#### WHAT NEEDS TO BE DONE:
Please keep to the lines below from the one with "arr p.1 ++ to_be_bytes 16 (units p.2)." through the one with "Definition state_id (self", and restate them word for word, ends included.

#### TASK MATERIAL:
(** ** State identity ([state.rs]) *)

Definition STATE_DOMAIN : list byte := bytes_of_string "NOXIS/STATE/V2" ++ [x00].

(** The source converts the count with [u32::try_from(..).expect(..)]; a state
    with more than [u32::MAX] entries in one collection panics there and is
    outside the model ([counts_fit]). *)
Definition write_count (count : Z) : list byte := to_be_bytes 4 count.
Definition write_bytes (bytes : list byte) : list byte := write_count (len bytes) ++ bytes.

Definition kind_tag (kind : AssetKind) : byte :=
  match kind with NativeBacked => x01 | Synthetic => x02 end.

Definition asset_entry (a : AssetDefinition) : list byte :=
  arr (asset_id a) ++ [kind_tag (asset_kind a)] ++ write_bytes (asset_ticker a).

Definition supply_entry (p : AssetId * Amount) : list byte :=
  arr p.1 ++ to_be_bytes 16 (units p.2).

Definition sorted_assets (self : LedgerState) : list AssetDefinition :=
  sort_by_key asset_id (map_to_list (ls_assets self)).*2.
Definition sorted_supplies (self : LedgerState) : list (AssetId * Amount) :=
  sort_by_key fst (map_to_list (ls_issued_supply self)).
Definition sorted_ids (ids : gset Id32) : list Id32 := sort_by_key id (elements ids).

Section StateId.
Context `{Sha2}.

Definition merkle_root (self : LedgerState) : MerkleRoot := root (ls_commitment_tree self).

Definition state_preimage (self : LedgerState) (genesis_id : GenesisId) : list byte :=
  STATE_DOMAIN ++ arr genesis_id ++
  [byte_of_Z (root_depth (merkle_root self))] ++ arr (digest (merkle_root self)) ++
  write_count (len (sorted_assets self)) ++ concat (asset_entry <$> sorted_assets self) ++
  write_count (len (sorted_supplies self)) ++ concat (supply_entry <$> sorted_supplies self) ++
  write_count (len (sorted_ids (ls_spent_nullifiers self))) ++
  concat (arr <$> sorted_ids (ls_spent_nullifiers self)) ++
  write_count (len (sorted_ids (ls_accepted_transactions self))) ++
  concat (arr <$> sorted_ids (ls_accepted_transactions self)).

(** [LedgerState::state_id]. *)
Definition state_id (self : LedgerState) (genesis_id : GenesisId) : StateId :=
  sha256 (state_preimage self genesis_id).

Definition prove_commitment (self : LedgerState) (leaf_index : Z)
    : Result LedgerError InclusionProof :=
  map_err LedgerError.Merkle (prove (ls_commitment_tree self) leaf_index).

Definition state_anchor (self : LedgerState) : StateAnchor :=
  mk_StateAnchor (digest (merkle_root self)) (root_depth (merkle_root self)).

End StateId.

(** ** Validation ([invariants.rs]) *)

Inductive ValidatedTransition : Type :=
| ValidTransfer (transfer : Transfer)
| ValidMint (mint : Mint) (resulting_supply : Amount).

Definition ensure_new_transaction (self : LedgerState) (id : TransactionId)
    : Result LedgerError unit :=
  ensure (negb (bool_decide (id ∈ ls_accepted_transactions self)))
    (LedgerError.DuplicateTransaction id).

#### ANSWER BOX:
  arr p.1 ++ to_be_bytes 16 (units p.2).

Definition sorted_assets (self : LedgerState) : list AssetDefinition :=
  sort_by_key asset_id (map_to_list (ls_assets self)).*2.
Definition sorted_supplies (self : LedgerState) : list (AssetId * Amount) :=
  sort_by_key fst (map_to_list (ls_issued_supply self)).
Definition sorted_ids (ids : gset Id32) : list Id32 := sort_by_key id (elements ids).

Section StateId.
Context `{Sha2}.

Definition merkle_root (self : LedgerState) : MerkleRoot := root (ls_commitment_tree self).

Definition state_preimage (self : LedgerState) (genesis_id : GenesisId) : list byte :=
  STATE_DOMAIN ++ arr genesis_id ++
  [byte_of_Z (root_depth (merkle_root self))] ++ arr (digest (merkle_root self)) ++
  write_count (len (sorted_assets self)) ++ concat (asset_entry <$> sorted_assets self) ++
  write_count (len (sorted_supplies self)) ++ concat (supply_entry <$> sorted_supplies self) ++
  write_count (len (sorted_ids (ls_spent_nullifiers self))) ++
  concat (arr <$> sorted_ids (ls_spent_nullifiers self)) ++
  write_count (len (sorted_ids (ls_accepted_transactions self))) ++
  concat (arr <$> sorted_ids (ls_accepted_transactions self)).

(** [LedgerState::state_id]. *)
Definition state_id (self : LedgerState) (genesis_id : GenesisId) : StateId :=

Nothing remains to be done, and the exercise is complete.